My latest project is a Medieval Ox cart from Perry Miniatures. I seem to have a growing collection of wagons and although they are of little use in most wargames, they do look nice on the table as scenery pieces. They also look nice in the figure cabinet as part of my collection, so I seem to keep adding to my baggage train! As an aside, I must get around to writing a scenario or two involving either rescuing or raiding a baggage train. It would at least add some variety to our games.
I am a great fan of the Perry Miniature sculpts – there are other company’s out there with some fantastic ranges but I like the style and proportions of the Perry’s figures. The Perry’s have also been involved in Medieval re-enactment, so they know their stuff when it comes to the period. There is just two minor grumps that I have with their products. Firstly, the casting quality is not always as good as it could be., particularly with their horses and wagons. It took me a couple of evenings to clean up the parts for the Ox wagon – the wheels were a particular challenge. The other issue is that there is no assembly instructions with these kits and I think that they are complicated enough to warrant some sort of guide. If not supplied with the kit itself, a bit more information on the web site would help.
So here’s how I went about assembling the wagon. I hope that it is useful. The first place to start is of course, the clean up. I used a couple of differently shaped needle files and a Scalpel with an old blade for scraping the mold lines. For assembly, I use Expo Thick Super glue. I find it ideal for assembling metal miniatures. It’s thickness gives the glue some ‘fill ability’ on the joints so they don’t have to be perfect to stick together. Also the slower set time allows me to make sure that everything is lined up before the glue sets. The set time is about 10- 12 seconds, depending on the size of the bond. You can speed things up by using an accelerant. Despite being careful, I usually end up sticking parts to my fingers and usually get enough glue on my finger tips to stop me logging into my iPhone…
One other thing, I always wash resin pieces in hot soapy water before assembly. Resin seems to be particularly likely to have a residue of the mold release agent on it, which will cause problems when painting. The picture above shows the main components for the wagon all cleaned up and ready to assemble.
The small wheels fit onto the front assembly. The Wagon load is fixed to the wagon bed. Note that the front of the wagon bed is the rounded bit and the rear of the load has the poles sticking out.
Next, attach the sides to the wagon bed. They locate into the cut outs above the axle and may need a bit of filing to get them to fit. The two pieces in front of the assembly are the top connectors – they hold the railing sides together at the top.
Here’s the wagon with the wheels on and the top connectors in place. The next part of the assembly is to fix the ‘elbow’ reinforcements to the wheels ( I made that term up – I’ve no idea what they are actually called!). They will need a bit of careful bending to go around the wheels and attach to the railing of the cart. It’s important that the joints are cleaned up and I cannot stress how important it is that you test fit everything before getting out the glue! It was during this part of the assembly that I stuck myself to the cart a couple of times! Those joints are difficult!

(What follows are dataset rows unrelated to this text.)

(** * OCSP responder: the filtering source and the in-memory source

    A shallow embedding of package [responder] (the filtering decorator
    [filterSource] and the reference backend [InMemorySource]) together
    with the properties its specification states about them.

    Conventions of the embedding:
    - a Go byte slice is a [list Byte.byte]; [bytes.Equal] is [bytes_Equal];
    - a Go pointer that may be nil is an [option];
    - a Go map is an [option (gmap K V)]: [None] is the nil map, which
      reads as the empty map and panics when written to;
    - a Go result pair [(T, error)] is a pair of options, as Go allows
      every combination;
    - a panic is the [Panic] outcome of the small monad below;
    - logging, the outcome counter and the call of the wrapped source are
      effects on an explicit [World];
    - the request, the logger and the counter that the code is handed are
      taken to be non-nil: a request is a record and a logger a handle. *)

From Stdlib Require Import Strings.Ascii Strings.String Strings.Byte.
From Stdlib Require Numbers.HexadecimalString.
From stdpp Require Import gmap strings list fin_maps pretty.
(** * baggage_claim: the Bedrock agent function router

    A shallow embedding of [baggage_claim.py] and the proofs of its
    contract.  The first part models the Python values and built-in
    operations the module relies on (dictionaries in insertion order,
    truthiness, subscripting, exceptions, and the writing of values
    into f-strings, which the interpreter may refuse); the second part
    is the module itself, function by function and under the names it
    has in the source, followed by the theorems, all for an arbitrary
    interpreter; the last part holds the runs on concrete inputs, taken
    on an interpreter with the default limits. *)

From Stdlib Require Import ZArith List String Ascii Bool DecimalString.
Import ListNotations.

Local Open Scope list_scope.
Local Open Scope string_scope.

(** ** Python values *)

Module Py.

(** Hashable values, the ones that can be dictionary keys. *)
Inductive key : Type :=
| KNone
| KBool (b : bool)
| KInt (n : Z)
| KStr (s : string).

#[local] Set Warnings "-register-all".

(** The values an event decoded from JSON is made of.  Floating point
    numbers are left out.  A string is a sequence of characters below
    256.  A dictionary is the list of its entries in insertion order. *)
Inductive value : Type :=
| VNone
| VBool (b : bool)
| VInt (n : Z)
| VStr (s : string)
| VList (items : list value)
| VDict (entries : list (key * value)).

Definition dict : Type := list (key * value).

(** The exception classes the module can meet.  [KeyError] carries the
    key and [ValueError] its message, which the entry point reads back
    with [str(e)]; the messages of the other three are never read. *)
Inductive exn : Type :=
| KeyError (k : key)
| ValueError (msg : string)
| TypeError
| AttributeError
| RecursionError.

(** *** Results of computations that may raise *)

Inductive result (A : Type) : Type :=
| Ok (a : A)
| Raise (e : exn).

Arguments Ok {A} a.
Arguments Raise {A} e.

Definition bind {A B : Type} (m : result A) (k : A -> result B) : result B :=
  match m with
  | Ok a => k a
  | Raise e => Raise e
  end.

Notation "x <- m ;; k" := (bind m (fun x => k))
  (at level 61, m at next level, right associativity).
Notation "m ;;; k" := (bind m (fun _ => k))
  (at level 61, right associativity).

With the elbow joints in place, the cart assembly is complete. What ever those things are that connect to the axles, they do make the cart look more substantial so I think it is worth persevering to add them.
The next part of the assembly is to make the draft oxen. After cleaning up the pieces, you will need to glue the heads on the Oxen at the same time as placing the yolk over the animals neck. I haven’t glued the yolk into place, it will stay there without the need for glue and the movement will allow me to prime and paint the animals later.
Once the Oxen are assembled, I cleaned up the ‘crew’ and you can see the finished wagon below ready for priming. I’ll cover the painting process in my next blog – all being well!
One final note, You get two types of Oxen – heads up or heads down. I decided to pair them. With hindsight, it might have been better to have one’ heads up’ with one ‘heads down’ as their horns tend to clash the way I have assembled them!